At some point growing up, I began to think of my mother as a vampire who wanted to suck out my emotions and my life. I want so much to feel loved, but I am wary of giving too much of myself. After suffering from panic attacks over 15 years ago, I sought therapy and have done very well. I have enough emotional strength and intelligence to take care of myself, but when there is another person to take into consideration I am shaky. I’m terribly afraid of feeling subsumed. Again. It’s easier to hold myself back.

The situation with my mom calling me from out-of-town to get my attention about her fall just sapped me. It broke me down. I didn’t get angry or start crying, but I did ask her: Why was she telling me this? What did she expect me to do?

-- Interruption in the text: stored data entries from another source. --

(** X14. [AvailabilityInfo.create] takes [status] when it is a string and
    [model_status] only otherwise, so a string [status] wins over
    [model_status]. When neither is a string, the TypeError on an object
    or array reports [status] as missing and does not mention
    [model_status]; on [null] or a primitive it is the TypeError of
    [in]. *)
Theorem AvailabilityInfo_create_outcome (j : json) :
  (∀ info, AvailabilityInfo.create j = Normal info ↔
     ∃ props, j = JObject props
       ∧ ((∃ s, props !! "status" = Some (JString s)
                ∧ AvailabilityInfo.status info = s)
          ∨ ((∀ s, props !! "status" ≠ Some (JString s))
             ∧ ∃ s, props !! "model_status" = Some (JString s)
                    ∧ AvailabilityInfo.status info = s)))
  ∧ (∀ e, AvailabilityInfo.create j = Throw e →
       if primitive j then e = InOperandError K_status j
       else e = TypeError
                  ("AvailabilityInfo.create: passed object doesn't match required structure:"
                   +:+ LF +:+ "status (string) - missing")).
Proof.
  destruct j as [| | | |items|props];
    try (split; [intros info; split;
                   [discriminate|intros (? & ? & _); discriminate]
                |intros e [= <-]; reflexivity]).
  rewrite AvailabilityInfo_create_object. cbv zeta. cbn [primitive].
  destruct (typed K_status "string" (JObject props)) eqn:Hs.
  - apply (typed_string_object K_status) in Hs as [s Hs]. cbn [key] in Hs.
    split; [|discriminate]. intros [status]. rewrite Hs. cbn [string_of].
    split.
    + intros [= <-]. exists props. split; [reflexivity|]. left. eauto.
    + intros (props' & [= <-] & [(s' & Hs' & Hinfo)|(Hno & _)]).
      * cbn in Hinfo. congruence.
      * by destruct (Hno s).
  - assert (Hno : ∀ s, props !! "status" ≠ Some (JString s)).
    { intros s Hs'. apply not_true_iff_false in Hs. apply Hs.
      apply (typed_string_object K_status). eauto. }
    destruct (typed K_model_status "string" (JObject props)) eqn:Hm.
    + apply (typed_string_object K_model_status) in Hm as [m Hm].
      cbn [key] in Hm. split; [|discriminate].
      intros [status]. rewrite Hm. cbn [string_of]. split.
      * intros [= <-]. exists props. split; [reflexivity|]. right.
        split; [exact Hno|eauto].
      * intros (props' & [= <-] & [(s' & Hs' & _)|(_ & m' & Hm' & Hinfo)]).
        -- by destruct (Hno s').
        -- cbn in Hinfo. congruence.
    + split; [|intros e [= <-]; reflexivity].
      intros info. split; [discriminate|].
      intros (props' & [= <-] & [(s' & Hs' & _)|(_ & m' & Hm' & _)]).
      * by destruct (Hno s').
      * apply not_true_iff_false in Hm. destruct Hm.
        apply (typed_string_object K_model_status). eauto.
Qed.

Besides telling her that she needed to communicate clearly to her husband that she wanted to see a doctor, I looked up the closest urgent care centers to her hotel and gave her the phone numbers and street addresses. Then I got off the phone with her as soon as I could.

I messaged my sister, with whom I’m finally starting to have a good relationship. And she gave me the comfort that she could. “What do you expect from mom? She’s a crazy person. You know that. Don’t let her get to you.” Indeed.

So, really the best I could muster for today was to call my mom and wish her happy Mother’s Day. And to tell her that I love her. Because I do love her. Goddess help me, but I do.